I remember that time too well — long, tedious hours of rote learning of the Talmud and Torah, and Hebrew teachers who used corporal punishment whenever you talked in class. The school operated in a converted old telephone building, and had a rickety, unsafe outdoor set of steel stairs (these stairs appeared in my nightmares, which centered on mangled bodies and falling through space as the whole edifice collapsed), and a stifling atmosphere that undermined much that should be exhilarating and buoyant about one’s early school years. I was eager to learn, and read voraciously at home, but my imagination wasn’t fed by most of my teachers. There was great deal of memorization, and little was offered to reflect on or dream about.

The Bronx street where the author grew up in the 1940s. Photo courtesy NYC Municipal Archives

When I think back to my childhood, it’s the sense memories of neighborhood streets and people rather than the daily family interactions that remain most arresting. Were my family relations so mundane or serene that they haven’t left images as unforgettable as the streets, parks, markets, and schoolyards of my childhood? Most likely I have repressed or just never perceived a great deal of what occurred in my relations with my parents and younger brother.

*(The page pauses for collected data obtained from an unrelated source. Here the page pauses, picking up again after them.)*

(* ===== verification/Tso.v ===== *)
(** * The hybrid logical timestamp ([headlines-core/src/tso.rs])

    The value type [Tso] with its packing of 46 bits of physical milliseconds
    and 18 bits of logical counter into a [u64], and the lemmas the time source
    and the nonce store use: packing and unpacking are inverse, and the order
    on raw values is the lexicographic order on the parts. *)

From S2P Require Import Prelude.

Definition LOGICAL_BITS : Z := 18.
Definition LOGICAL_MASK : Z := Z.shiftl 1 LOGICAL_BITS - 1.

(** [pub struct Tso(u64)]. *)
Record Tso := mkTso { tso_raw : Z }.

#[global] Instance tso_eq_dec : EqDecision Tso.
Proof. solve_decision. Defined.

Definition ZERO : Tso := mkTso 0.
Definition from_raw (raw : Z) : Tso := mkTso raw.
Definition as_u64 (t : Tso) : Z := tso_raw t.

(** [<<] on a [u64] drops the bits shifted out. *)
Definition from_parts (physical_ms logical : Z) : Tso :=
  let p := Z.land (Z.shiftl physical_ms LOGICAL_BITS) u64_max in
  let l := Z.land logical LOGICAL_MASK in
  mkTso (Z.lor p l).

(** The cast of the masked counter to [u32] keeps every value. *)
Definition parts (t : Tso) : Z * Z :=
  (Z.shiftr (tso_raw t) LOGICAL_BITS, as_u32 (Z.land (tso_raw t) LOGICAL_MASK)).

Definition physical_ms (t : Tso) : Z := (parts t).1.
Definition logical (t : Tso) : Z := (parts t).2.

(** [impl Display for Tso]. *)
Definition tso_display (t : Tso) : str := dec_Z (tso_raw t).

(** A well-formed value: the raw word is a [u64]. *)
Definition tso_wf (t : Tso) : Prop := is_u64 (tso_raw t).

Definition PHYSICAL_BOUND : Z := 70368744177664. (* 2^46 *)
Definition LOGICAL_BOUND : Z := 262144.          (* 2^18 *)

(** [Ord] on [Tso] is the order of the raw words. *)
Definition tso_lt (a b : Tso) : Prop := tso_raw a < tso_raw b.

Lemma land_mask x : Z.land x LOGICAL_MASK = x mod LOGICAL_BOUND.
Proof. change LOGICAL_MASK with (Z.ones 18). rewrite Z.land_ones by lia. done. Qed.

Lemma land_u64_max x : Z.land x u64_max = x mod 18446744073709551616.
Proof. change u64_max with (Z.ones 64). rewrite Z.land_ones by lia. done. Qed.

Lemma shiftl_bits x : Z.shiftl x LOGICAL_BITS = x * LOGICAL_BOUND.
Proof. unfold LOGICAL_BITS. rewrite Z.shiftl_mul_pow2 by lia. done. Qed.

Lemma shiftr_bits x : Z.shiftr x LOGICAL_BITS = x / LOGICAL_BOUND.
Proof. unfold LOGICAL_BITS. rewrite Z.shiftr_div_pow2 by lia. done. Qed.

(** A multiple of 2^18 and a value below 2^18 share no bit. *)
Lemma lor_disjoint h l :
  0 <= l < LOGICAL_BOUND → Z.lor (h * LOGICAL_BOUND) l = h * LOGICAL_BOUND + l.
Proof.
  intros Hl. symmetry.
  rewrite <- Z.lxor_lor, <- Z.add_nocarry_lxor; [done| |];
    apply Z.bits_inj'; intros n Hn; rewrite Z.land_spec, Z.bits_0;
    change LOGICAL_BOUND with (2 ^ 18) in *;
    (destruct (decide (n < 18));
     [by rewrite Z.mul_pow2_bits_low by lia
     |rewrite (Z.bits_above_log2 l n); [by rewrite andb_false_r|lia|];
      destruct (decide (l = 0)) as [->|]; [simpl; lia|];
      apply Z.log2_lt_pow2; [lia|]; apply Z.lt_le_trans with (2 ^ 18); [lia|];
      apply Z.pow_le_mono_r; lia]).
Qed.

(** The raw word in arithmetic form: the physical part modulo 2^46 and the
    logical part modulo 2^18, so what does not fit is masked off. *)
Lemma from_parts_raw p l :
  tso_raw (from_parts p l) =
  (p mod PHYSICAL_BOUND) * LOGICAL_BOUND + l mod LOGICAL_BOUND.
Proof.
  unfold from_parts; simpl. rewrite land_mask, land_u64_max, shiftl_bits.
  replace 18446744073709551616 with (PHYSICAL_BOUND * LOGICAL_BOUND) by done.
  rewrite Z.mul_mod_distr_r by done.
  apply lor_disjoint, Z.mod_pos_bound. done.
Qed.

Lemma from_parts_wf p l : tso_wf (from_parts p l).
Proof.
  unfold tso_wf, is_u64, u64_max. rewrite from_parts_raw.
  pose proof (Z.mod_pos_bound p PHYSICAL_BOUND ltac:(done)).
  pose proof (Z.mod_pos_bound l LOGICAL_BOUND ltac:(done)).
  unfold PHYSICAL_BOUND, LOGICAL_BOUND in *. lia.
Qed.

Lemma physical_ms_div t : physical_ms t = tso_raw t / LOGICAL_BOUND.
Proof. apply shiftr_bits. Qed.

Lemma logical_mod t : logical t = tso_raw t mod LOGICAL_BOUND.
Proof.
  unfold logical, parts; simpl. rewrite land_mask. unfold as_u32.
  pose proof (Z.mod_pos_bound (tso_raw t) LOGICAL_BOUND ltac:(done)).
  rewrite Z.mod_small; [done|]. unfold LOGICAL_BOUND in *; lia.
Qed.

Lemma tso_parts_eq t : tso_raw t = physical_ms t * LOGICAL_BOUND + logical t.
Proof.
  rewrite physical_ms_div, logical_mod.
  pose proof (Z.div_mod (tso_raw t) LOGICAL_BOUND ltac:(done)). lia.
Qed.

Lemma logical_bounds t : 0 <= logical t < LOGICAL_BOUND.
Proof. rewrite logical_mod. by apply Z.mod_pos_bound. Qed.

Lemma physical_bounds t : tso_wf t → 0 <= physical_ms t < PHYSICAL_BOUND.
Proof.
  unfold tso_wf, is_u64, u64_max. rewrite physical_ms_div. intros.
  split; [apply Z.div_pos; [lia|done]|].
  apply Z.div_lt_upper_bound; [done|]. unfold LOGICAL_BOUND, PHYSICAL_BOUND. lia.
Qed.

Lemma physical_from_parts p l : physical_ms (from_parts p l) = p mod PHYSICAL_BOUND.
Proof.
  rewrite physical_ms_div, from_parts_raw, Z.div_add_l by done.
  rewrite (Z.div_small (l mod _)); [lia|]. by apply Z.mod_pos_bound.
Qed.

Lemma logical_from_parts p l : logical (from_parts p l) = l mod LOGICAL_BOUND.
Proof.
  rewrite logical_mod, from_parts_raw, Z.add_comm, Z.mod_add by done.
  apply Z.mod_mod. done.
Qed.

(** The order of raw words is the lexicographic order of the parts. *)
Lemma tso_lt_parts a b :
  tso_lt a b ↔
  physical_ms a < physical_ms b ∨
  (physical_ms a = physical_ms b ∧ logical a < logical b).
Proof.
  unfold tso_lt. rewrite (tso_parts_eq a), (tso_parts_eq b).
  pose proof (logical_bounds a). pose proof (logical_bounds b).
  unfold LOGICAL_BOUND in *. split; intros; lia.
Qed.

Lemma physical_mono a b : tso_raw a <= tso_raw b → physical_ms a <= physical_ms b.
Proof. rewrite !physical_ms_div. intros. apply Z.div_le_mono; [done|lia]. Qed.

(** Packing and unpacking a timestamp are mutually inverse on the field
    widths the layout documents, every packed word is a [u64], and comparing
    words compares [(physical_ms, logical)] lexicographically. *)
Theorem tso_layout :
  (∀ p l, 0 <= p < PHYSICAL_BOUND → 0 <= l < LOGICAL_BOUND →
     parts (from_parts p l) = (p, l)) ∧
  (∀ t, tso_wf t → from_parts (physical_ms t) (logical t) = t) ∧
  (∀ p l, tso_wf (from_parts p l)) ∧
  (∀ a b, tso_lt a b ↔
     physical_ms a < physical_ms b ∨
     (physical_ms a = physical_ms b ∧ logical a < logical b)).
Proof.
  split_and!.
  - intros p l Hp Hl. rewrite (surjective_pairing (parts _)).
    change (parts ?t).1 with (physical_ms t); change (parts ?t).2 with (logical t).
    by rewrite physical_from_parts, logical_from_parts, !Z.mod_small.
  - intros [raw] Hwf.
    pose proof (physical_bounds _ Hwf). pose proof (logical_bounds (mkTso raw)).
    transitivity (mkTso (tso_raw (from_parts (physical_ms (mkTso raw)) (logical (mkTso raw)))));
      [done|]. rewrite from_parts_raw, !Z.mod_small by done.
    by rewrite <- tso_parts_eq.
  - apply from_parts_wf.
  - apply tso_lt_parts.
Qed.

But I do remember going to visit my grandparents often with my mother and sitting in a stroller or walking across the WPA renovated park (Crotona) which was my introduction to flowers — daisies, buttercup, dandelions, clover — and squirrels and birds — robins, sparrows, pigeons. It was this very ordinary-looking but very functional park I sometimes played punch ball and football in when I was very young, and rode a sled down a small, steep hill with my father, which then seemed the height of derring-do.

Attending yeshiva meant that I had no real neighborhood friends, but there were older boys in the area that I sometimes played ball and went to Saturday films with. But they weren’t friends, just boys who lived close by whose life I became a peripheral part of. Many of them appeared and disappeared from my life after seeing them only a few times. There was only one boy whose apartment I ever visited. I lost touch with him and the rest of these boys as soon as I went to public school. There, I made friends with classmates who I shared a world with, and my life became fuller emotionally.

What was interesting about childhood was that, for somebody who had a protective mother, as soon as I reached the age of nine I had relatively free rein to wander about the neighborhood’s streets and parks. So, though there was nothing idyllic or adventurous about my childhood, nor did it have a luminous defining moment, it did leave indelible memories.

I drifted to Crotona Park to listen to the grizzled, retired garment workers squabbling animatedly about Stalin, Truman, and the founding of Israel; went to the local movie palace on a Saturday afternoon to see John Wayne in “Red River,” or to the noisy, crumbling second-run theater — the ironically named Deluxe — to watch a triple feature, a serial, and Bugs Bunny cartoons; bought coffee cake for my parents at an aromatic, tile-floored bakery on the local shopping avenue; and walked along that teeming shopping street full of toy and candy stores, tiny pizza-slice places, a Woolworth’s, and stands overflowing with fruits and vegetables. I missed having  a community of boys, but I tried to compensate by spending time observing people.

I know I should go deeper into my interior, but at the moment, this is all I can resurrect.